╭─ Input material
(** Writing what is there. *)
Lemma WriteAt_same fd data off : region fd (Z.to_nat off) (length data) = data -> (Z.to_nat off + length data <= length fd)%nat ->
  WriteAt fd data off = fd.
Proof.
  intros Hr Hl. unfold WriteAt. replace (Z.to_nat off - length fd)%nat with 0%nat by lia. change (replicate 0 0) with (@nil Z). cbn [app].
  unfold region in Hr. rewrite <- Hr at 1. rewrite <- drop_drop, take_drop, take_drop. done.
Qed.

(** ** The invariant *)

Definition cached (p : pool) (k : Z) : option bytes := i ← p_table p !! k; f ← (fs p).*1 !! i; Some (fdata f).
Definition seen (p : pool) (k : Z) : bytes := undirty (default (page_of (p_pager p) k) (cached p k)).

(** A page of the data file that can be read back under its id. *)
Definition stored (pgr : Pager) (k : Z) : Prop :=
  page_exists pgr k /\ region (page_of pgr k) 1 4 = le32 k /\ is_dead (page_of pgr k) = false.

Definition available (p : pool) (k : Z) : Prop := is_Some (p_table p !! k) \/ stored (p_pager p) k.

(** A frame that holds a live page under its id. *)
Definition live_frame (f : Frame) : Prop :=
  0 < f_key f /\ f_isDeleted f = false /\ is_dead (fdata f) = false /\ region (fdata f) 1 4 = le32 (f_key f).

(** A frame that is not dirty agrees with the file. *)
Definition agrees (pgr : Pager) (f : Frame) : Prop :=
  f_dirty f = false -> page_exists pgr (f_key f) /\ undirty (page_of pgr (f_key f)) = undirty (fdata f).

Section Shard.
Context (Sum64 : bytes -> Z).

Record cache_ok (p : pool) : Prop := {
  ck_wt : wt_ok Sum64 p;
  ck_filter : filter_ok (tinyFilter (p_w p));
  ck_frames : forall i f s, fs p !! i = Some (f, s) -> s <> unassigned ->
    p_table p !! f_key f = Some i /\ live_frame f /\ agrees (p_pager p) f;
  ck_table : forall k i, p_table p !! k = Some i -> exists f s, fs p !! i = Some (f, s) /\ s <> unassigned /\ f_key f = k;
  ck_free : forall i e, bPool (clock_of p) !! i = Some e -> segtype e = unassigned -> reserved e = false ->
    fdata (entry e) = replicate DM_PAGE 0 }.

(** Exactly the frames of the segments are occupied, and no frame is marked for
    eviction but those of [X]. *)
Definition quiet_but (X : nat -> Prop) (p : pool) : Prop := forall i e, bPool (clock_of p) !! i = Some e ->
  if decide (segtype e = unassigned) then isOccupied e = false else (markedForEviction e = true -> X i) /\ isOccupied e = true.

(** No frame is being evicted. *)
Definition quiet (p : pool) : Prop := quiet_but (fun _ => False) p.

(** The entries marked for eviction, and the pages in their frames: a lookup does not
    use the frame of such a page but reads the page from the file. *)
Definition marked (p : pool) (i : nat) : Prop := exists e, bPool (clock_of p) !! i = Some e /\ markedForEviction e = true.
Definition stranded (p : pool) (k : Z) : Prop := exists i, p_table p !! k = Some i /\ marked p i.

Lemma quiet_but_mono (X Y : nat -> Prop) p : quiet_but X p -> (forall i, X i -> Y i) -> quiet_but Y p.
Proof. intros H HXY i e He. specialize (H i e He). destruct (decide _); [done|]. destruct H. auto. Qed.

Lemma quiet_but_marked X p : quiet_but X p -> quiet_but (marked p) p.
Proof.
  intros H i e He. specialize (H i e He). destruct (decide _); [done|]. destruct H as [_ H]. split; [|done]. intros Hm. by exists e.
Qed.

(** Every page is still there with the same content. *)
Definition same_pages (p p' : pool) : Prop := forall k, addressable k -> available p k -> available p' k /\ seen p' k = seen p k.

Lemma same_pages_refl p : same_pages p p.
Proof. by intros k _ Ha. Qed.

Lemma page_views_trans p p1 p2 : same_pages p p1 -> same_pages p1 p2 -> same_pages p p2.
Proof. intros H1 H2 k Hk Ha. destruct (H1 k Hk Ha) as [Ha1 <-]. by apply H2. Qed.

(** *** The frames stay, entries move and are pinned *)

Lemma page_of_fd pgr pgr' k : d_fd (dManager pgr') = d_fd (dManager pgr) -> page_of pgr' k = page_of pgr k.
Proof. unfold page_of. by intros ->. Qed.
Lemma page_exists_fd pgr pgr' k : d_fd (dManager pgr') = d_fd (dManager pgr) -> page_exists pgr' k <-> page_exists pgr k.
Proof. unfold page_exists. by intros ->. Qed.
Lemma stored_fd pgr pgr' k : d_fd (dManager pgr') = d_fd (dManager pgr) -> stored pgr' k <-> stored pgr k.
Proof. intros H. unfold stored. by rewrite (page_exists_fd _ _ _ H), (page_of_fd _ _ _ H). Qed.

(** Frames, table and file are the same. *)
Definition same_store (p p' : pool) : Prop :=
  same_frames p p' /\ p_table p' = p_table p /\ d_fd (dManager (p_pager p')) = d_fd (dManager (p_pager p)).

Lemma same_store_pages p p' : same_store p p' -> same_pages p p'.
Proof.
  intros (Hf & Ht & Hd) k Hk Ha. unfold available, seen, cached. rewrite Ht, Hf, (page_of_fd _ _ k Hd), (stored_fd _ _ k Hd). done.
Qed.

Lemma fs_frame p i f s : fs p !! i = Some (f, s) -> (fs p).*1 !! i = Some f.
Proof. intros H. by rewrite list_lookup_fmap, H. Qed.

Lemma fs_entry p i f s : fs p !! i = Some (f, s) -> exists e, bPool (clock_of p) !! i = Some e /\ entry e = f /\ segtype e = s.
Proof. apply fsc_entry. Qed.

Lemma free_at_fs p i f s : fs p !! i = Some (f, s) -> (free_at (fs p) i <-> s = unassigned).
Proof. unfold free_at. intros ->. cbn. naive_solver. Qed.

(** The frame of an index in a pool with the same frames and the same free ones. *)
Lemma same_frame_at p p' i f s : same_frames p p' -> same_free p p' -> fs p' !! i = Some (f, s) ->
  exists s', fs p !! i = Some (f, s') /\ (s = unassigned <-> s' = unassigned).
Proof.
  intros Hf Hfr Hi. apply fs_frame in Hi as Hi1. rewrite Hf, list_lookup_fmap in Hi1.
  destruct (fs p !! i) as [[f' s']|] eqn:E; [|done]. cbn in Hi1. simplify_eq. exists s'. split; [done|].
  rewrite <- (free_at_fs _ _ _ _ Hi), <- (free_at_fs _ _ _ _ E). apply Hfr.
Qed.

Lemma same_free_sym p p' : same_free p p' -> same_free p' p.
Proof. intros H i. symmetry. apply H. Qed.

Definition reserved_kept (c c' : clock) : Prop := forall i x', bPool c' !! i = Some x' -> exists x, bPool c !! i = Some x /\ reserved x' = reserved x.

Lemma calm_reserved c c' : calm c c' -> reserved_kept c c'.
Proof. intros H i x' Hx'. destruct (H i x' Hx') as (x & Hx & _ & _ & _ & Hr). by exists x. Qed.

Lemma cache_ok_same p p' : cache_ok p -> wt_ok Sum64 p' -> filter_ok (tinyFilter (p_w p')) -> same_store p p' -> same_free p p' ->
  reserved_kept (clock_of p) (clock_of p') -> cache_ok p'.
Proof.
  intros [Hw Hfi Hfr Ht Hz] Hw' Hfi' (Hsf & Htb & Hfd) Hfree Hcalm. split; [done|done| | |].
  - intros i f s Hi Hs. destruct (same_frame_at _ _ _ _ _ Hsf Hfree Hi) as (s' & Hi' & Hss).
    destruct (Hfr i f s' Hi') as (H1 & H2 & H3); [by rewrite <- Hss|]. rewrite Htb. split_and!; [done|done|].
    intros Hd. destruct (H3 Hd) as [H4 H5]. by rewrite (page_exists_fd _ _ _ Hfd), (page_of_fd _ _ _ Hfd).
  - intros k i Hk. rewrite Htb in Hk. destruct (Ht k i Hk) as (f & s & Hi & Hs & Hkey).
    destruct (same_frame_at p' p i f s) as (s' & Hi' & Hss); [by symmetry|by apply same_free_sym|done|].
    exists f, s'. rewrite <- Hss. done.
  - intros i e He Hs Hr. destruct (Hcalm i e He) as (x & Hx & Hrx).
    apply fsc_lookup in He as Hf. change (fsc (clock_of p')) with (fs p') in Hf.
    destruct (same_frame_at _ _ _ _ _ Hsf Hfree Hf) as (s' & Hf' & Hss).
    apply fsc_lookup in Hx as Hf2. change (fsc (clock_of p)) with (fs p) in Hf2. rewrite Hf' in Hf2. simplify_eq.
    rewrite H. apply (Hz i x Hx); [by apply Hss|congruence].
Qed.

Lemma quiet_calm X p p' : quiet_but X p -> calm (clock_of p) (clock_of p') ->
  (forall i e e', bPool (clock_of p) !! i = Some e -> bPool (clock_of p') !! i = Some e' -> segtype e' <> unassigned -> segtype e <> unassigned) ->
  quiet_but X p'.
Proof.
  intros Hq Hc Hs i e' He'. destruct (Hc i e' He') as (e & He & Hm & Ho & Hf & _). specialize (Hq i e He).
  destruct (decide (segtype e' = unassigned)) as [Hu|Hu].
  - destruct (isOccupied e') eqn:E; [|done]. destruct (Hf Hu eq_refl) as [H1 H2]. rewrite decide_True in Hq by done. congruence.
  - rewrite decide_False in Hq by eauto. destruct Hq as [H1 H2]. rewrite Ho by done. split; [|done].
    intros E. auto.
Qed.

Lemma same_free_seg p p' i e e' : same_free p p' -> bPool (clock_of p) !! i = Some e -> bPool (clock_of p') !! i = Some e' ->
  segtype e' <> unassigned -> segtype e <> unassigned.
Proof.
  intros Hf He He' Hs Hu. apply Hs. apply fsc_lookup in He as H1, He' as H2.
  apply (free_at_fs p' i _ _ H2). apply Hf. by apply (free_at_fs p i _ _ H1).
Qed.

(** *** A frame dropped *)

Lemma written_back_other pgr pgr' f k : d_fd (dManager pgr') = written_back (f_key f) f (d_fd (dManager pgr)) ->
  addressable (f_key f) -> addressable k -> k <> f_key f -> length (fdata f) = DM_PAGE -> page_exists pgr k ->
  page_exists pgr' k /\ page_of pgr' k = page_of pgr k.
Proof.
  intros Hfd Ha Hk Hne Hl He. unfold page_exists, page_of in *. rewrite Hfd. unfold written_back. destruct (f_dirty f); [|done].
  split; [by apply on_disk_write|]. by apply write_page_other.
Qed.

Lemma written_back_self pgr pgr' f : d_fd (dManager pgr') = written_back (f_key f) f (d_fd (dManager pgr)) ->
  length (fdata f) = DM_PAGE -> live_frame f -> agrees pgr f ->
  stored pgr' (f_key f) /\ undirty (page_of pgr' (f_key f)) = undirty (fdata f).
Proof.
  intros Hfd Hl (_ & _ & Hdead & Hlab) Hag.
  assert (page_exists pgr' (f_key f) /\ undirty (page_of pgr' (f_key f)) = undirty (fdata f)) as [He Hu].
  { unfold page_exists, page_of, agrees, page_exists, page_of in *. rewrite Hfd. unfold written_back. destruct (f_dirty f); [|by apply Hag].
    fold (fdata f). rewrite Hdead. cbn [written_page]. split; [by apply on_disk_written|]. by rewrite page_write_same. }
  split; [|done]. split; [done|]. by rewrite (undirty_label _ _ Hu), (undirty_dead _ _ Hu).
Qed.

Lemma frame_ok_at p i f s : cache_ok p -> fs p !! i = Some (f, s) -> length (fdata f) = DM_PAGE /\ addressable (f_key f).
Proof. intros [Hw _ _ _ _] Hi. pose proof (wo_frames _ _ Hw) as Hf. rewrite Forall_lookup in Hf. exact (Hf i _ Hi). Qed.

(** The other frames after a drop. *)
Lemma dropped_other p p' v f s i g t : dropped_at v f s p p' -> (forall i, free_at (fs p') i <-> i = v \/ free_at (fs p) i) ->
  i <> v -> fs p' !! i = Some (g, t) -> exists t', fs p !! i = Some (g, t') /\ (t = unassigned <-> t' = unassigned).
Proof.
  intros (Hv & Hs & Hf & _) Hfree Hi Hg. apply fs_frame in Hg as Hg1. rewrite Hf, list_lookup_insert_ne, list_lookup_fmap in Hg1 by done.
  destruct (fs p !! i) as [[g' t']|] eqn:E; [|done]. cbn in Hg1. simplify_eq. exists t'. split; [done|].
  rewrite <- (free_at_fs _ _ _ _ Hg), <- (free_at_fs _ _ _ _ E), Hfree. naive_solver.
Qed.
╰─
╭─ Input material
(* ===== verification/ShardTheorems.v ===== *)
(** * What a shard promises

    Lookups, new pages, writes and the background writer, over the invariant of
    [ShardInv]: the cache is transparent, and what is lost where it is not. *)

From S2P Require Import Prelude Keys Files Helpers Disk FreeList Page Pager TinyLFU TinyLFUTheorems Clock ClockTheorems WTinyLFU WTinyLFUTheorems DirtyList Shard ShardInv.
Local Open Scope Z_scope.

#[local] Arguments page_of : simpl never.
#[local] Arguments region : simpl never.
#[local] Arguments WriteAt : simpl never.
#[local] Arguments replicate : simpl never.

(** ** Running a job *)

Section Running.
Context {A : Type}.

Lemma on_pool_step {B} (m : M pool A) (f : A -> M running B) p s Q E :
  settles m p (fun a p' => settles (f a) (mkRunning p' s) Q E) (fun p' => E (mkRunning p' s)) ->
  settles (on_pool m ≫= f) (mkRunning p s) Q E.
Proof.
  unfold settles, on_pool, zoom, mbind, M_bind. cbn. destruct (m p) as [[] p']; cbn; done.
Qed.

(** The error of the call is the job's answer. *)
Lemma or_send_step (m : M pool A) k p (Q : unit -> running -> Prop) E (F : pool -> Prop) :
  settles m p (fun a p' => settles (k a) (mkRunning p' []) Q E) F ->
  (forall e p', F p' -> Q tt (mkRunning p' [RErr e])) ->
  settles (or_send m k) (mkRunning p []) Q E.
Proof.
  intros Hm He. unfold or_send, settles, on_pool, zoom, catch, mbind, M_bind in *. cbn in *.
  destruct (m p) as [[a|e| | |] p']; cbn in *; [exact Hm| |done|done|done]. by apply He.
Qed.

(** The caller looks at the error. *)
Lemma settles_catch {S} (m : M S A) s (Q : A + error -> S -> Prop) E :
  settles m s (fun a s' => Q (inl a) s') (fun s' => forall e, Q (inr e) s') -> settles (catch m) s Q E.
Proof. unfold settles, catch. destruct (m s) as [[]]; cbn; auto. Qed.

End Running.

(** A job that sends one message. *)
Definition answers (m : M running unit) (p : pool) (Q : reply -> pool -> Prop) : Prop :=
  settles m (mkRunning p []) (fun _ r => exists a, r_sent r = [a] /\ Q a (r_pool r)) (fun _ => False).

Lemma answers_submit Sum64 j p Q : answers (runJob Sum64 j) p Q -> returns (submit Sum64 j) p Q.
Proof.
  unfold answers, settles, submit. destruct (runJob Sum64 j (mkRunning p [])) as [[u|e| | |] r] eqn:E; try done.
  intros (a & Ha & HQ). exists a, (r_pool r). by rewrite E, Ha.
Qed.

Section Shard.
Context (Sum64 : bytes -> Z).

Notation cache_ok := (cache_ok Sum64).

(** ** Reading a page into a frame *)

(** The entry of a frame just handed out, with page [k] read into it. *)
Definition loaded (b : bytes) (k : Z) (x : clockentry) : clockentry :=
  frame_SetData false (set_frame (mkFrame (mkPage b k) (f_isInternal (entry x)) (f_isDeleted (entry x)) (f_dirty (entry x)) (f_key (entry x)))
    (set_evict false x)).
╰─
╭─ Input material
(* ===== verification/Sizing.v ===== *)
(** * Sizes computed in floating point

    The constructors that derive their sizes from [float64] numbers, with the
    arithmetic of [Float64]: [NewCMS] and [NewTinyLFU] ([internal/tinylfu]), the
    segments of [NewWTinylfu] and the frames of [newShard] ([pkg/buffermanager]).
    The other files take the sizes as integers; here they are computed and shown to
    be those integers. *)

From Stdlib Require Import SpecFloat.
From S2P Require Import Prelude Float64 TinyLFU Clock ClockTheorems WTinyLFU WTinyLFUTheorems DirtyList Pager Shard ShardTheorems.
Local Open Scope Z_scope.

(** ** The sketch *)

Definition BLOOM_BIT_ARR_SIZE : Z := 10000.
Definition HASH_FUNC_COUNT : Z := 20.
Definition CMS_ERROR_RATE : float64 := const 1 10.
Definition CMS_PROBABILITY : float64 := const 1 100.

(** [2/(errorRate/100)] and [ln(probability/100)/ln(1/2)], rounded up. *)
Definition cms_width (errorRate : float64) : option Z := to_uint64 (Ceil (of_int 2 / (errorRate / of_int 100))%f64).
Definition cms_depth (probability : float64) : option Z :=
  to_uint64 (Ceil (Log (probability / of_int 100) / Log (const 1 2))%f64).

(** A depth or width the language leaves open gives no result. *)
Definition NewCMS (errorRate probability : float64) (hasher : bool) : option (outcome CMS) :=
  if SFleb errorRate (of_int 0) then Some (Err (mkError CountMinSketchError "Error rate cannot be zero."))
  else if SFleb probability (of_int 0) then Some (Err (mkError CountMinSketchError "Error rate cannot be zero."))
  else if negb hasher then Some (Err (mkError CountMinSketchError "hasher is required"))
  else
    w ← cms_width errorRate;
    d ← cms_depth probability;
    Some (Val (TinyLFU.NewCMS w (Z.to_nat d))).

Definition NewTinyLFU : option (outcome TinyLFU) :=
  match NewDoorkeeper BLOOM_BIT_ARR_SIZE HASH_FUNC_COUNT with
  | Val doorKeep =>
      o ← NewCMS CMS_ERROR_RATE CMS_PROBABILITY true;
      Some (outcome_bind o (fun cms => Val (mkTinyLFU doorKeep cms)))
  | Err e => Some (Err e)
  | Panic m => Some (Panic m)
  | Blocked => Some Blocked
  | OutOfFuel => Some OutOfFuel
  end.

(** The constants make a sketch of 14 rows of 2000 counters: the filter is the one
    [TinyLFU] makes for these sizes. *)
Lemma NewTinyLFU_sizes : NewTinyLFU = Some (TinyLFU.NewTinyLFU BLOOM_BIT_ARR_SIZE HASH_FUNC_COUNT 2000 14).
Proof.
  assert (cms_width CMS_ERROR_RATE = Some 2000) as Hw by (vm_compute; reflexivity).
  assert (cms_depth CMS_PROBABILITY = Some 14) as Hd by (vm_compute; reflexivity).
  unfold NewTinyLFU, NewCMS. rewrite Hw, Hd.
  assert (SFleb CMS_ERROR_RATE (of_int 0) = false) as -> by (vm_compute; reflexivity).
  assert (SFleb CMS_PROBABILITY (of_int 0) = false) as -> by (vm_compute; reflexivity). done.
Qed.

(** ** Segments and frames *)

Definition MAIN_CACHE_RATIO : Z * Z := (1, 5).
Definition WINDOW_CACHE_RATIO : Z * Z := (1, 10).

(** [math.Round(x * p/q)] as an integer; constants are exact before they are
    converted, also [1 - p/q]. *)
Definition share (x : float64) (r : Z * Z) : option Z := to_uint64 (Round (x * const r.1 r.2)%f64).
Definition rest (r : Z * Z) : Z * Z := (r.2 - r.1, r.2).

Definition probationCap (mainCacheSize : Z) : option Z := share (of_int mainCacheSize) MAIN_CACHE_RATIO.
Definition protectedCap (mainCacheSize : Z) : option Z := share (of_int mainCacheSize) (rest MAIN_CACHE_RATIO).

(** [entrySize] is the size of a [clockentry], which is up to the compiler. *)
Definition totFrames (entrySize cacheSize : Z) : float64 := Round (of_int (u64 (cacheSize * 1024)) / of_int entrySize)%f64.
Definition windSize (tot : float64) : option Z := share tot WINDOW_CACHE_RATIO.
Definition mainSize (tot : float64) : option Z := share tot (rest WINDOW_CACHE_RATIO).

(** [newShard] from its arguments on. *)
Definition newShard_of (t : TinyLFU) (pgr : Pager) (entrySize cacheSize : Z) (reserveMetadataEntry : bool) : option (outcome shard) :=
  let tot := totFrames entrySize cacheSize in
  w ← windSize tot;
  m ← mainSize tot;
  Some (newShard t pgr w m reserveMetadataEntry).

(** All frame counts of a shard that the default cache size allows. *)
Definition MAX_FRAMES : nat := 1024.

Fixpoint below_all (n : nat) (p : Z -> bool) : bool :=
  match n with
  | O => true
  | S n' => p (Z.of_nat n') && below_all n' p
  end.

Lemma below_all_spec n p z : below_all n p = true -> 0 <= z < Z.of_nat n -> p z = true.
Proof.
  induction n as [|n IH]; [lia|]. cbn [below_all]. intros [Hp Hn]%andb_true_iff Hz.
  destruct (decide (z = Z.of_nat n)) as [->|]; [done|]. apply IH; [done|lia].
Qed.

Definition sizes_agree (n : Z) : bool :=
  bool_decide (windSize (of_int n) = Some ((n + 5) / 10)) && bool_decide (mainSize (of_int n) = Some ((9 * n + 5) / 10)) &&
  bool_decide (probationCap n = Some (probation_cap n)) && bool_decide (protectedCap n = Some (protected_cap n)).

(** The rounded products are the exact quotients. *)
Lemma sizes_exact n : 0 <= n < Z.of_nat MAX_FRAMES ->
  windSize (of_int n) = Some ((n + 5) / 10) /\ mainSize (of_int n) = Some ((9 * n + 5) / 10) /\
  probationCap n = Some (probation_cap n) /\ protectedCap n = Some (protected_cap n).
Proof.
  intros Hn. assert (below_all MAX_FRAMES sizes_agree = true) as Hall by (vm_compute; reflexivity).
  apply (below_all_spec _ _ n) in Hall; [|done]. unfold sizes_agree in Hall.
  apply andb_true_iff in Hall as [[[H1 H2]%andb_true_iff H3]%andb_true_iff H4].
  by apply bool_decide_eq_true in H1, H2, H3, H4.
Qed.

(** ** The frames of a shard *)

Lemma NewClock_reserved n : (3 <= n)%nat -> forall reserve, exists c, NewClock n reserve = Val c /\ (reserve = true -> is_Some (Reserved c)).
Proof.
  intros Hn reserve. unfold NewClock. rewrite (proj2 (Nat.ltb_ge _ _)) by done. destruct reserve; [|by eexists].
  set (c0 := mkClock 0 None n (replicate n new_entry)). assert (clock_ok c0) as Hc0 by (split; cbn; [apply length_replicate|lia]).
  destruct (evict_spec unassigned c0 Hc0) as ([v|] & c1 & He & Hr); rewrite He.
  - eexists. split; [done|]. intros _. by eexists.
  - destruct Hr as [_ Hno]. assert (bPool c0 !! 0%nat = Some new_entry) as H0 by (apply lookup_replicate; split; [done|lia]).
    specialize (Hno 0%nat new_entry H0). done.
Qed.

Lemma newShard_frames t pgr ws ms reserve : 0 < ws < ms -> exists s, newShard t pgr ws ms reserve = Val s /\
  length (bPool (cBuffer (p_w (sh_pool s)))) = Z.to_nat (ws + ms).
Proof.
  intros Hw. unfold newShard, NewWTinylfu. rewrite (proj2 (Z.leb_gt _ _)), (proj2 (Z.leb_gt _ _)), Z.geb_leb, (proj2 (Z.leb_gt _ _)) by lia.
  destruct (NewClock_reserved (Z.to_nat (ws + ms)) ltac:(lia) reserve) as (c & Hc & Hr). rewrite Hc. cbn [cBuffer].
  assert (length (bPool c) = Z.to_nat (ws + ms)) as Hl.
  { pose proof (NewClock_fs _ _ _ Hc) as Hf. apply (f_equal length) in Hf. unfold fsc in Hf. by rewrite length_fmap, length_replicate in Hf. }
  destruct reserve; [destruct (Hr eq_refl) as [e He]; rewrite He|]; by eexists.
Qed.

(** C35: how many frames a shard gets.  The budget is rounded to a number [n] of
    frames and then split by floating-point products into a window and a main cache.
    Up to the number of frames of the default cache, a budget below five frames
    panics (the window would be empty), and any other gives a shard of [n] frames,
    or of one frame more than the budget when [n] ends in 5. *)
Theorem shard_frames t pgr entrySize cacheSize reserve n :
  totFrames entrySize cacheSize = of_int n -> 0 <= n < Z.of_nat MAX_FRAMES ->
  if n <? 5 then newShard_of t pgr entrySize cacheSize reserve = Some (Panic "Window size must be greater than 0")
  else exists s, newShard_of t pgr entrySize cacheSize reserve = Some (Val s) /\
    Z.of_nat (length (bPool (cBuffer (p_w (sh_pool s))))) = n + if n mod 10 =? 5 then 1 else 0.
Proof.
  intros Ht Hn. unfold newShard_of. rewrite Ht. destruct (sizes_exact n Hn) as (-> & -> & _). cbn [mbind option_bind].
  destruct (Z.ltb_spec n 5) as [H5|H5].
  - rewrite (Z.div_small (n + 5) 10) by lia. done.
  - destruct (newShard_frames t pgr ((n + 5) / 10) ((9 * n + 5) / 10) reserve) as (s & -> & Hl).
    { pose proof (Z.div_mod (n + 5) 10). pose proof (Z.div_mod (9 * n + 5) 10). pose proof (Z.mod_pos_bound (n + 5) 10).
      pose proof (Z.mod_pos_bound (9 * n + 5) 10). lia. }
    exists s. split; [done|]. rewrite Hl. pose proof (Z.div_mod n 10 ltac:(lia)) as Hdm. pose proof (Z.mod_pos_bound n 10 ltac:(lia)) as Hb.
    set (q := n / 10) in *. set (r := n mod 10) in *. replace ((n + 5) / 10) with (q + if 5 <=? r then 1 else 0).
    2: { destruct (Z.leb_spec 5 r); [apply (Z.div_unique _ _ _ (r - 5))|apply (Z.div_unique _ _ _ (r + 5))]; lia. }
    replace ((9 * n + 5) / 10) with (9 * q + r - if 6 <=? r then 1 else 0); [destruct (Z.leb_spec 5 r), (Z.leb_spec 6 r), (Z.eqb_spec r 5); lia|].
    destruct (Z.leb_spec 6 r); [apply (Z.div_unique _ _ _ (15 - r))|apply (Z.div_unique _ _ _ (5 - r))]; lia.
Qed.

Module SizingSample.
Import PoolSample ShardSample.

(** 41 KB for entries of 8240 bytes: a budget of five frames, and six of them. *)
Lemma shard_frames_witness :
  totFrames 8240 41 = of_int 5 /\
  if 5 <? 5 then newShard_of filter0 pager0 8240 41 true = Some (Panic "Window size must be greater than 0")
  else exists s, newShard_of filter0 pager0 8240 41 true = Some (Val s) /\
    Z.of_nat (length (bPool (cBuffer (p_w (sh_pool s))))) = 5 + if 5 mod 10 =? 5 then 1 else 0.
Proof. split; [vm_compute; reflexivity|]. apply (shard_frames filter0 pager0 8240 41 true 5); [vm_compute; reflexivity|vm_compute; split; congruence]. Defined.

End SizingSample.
╰─
## Your task
Set down, unchanged, only those lines above that fall between the line with "(** A frame that holds" and the line with "p_table p !! f_key", the two end lines included.

## Exercise output
(** A frame that holds a live page under its id. *)
Definition live_frame (f : Frame) : Prop :=
  0 < f_key f /\ f_isDeleted f = false /\ is_dead (fdata f) = false /\ region (fdata f) 1 4 = le32 (f_key f).

(** A frame that is not dirty agrees with the file. *)
Definition agrees (pgr : Pager) (f : Frame) : Prop :=
  f_dirty f = false -> page_exists pgr (f_key f) /\ undirty (page_of pgr (f_key f)) = undirty (fdata f).

Section Shard.
Context (Sum64 : bytes -> Z).

Record cache_ok (p : pool) : Prop := {
  ck_wt : wt_ok Sum64 p;
  ck_filter : filter_ok (tinyFilter (p_w p));
  ck_frames : forall i f s, fs p !! i = Some (f, s) -> s <> unassigned ->
    p_table p !! f_key f = Some i /\ live_frame f /\ agrees (p_pager p) f;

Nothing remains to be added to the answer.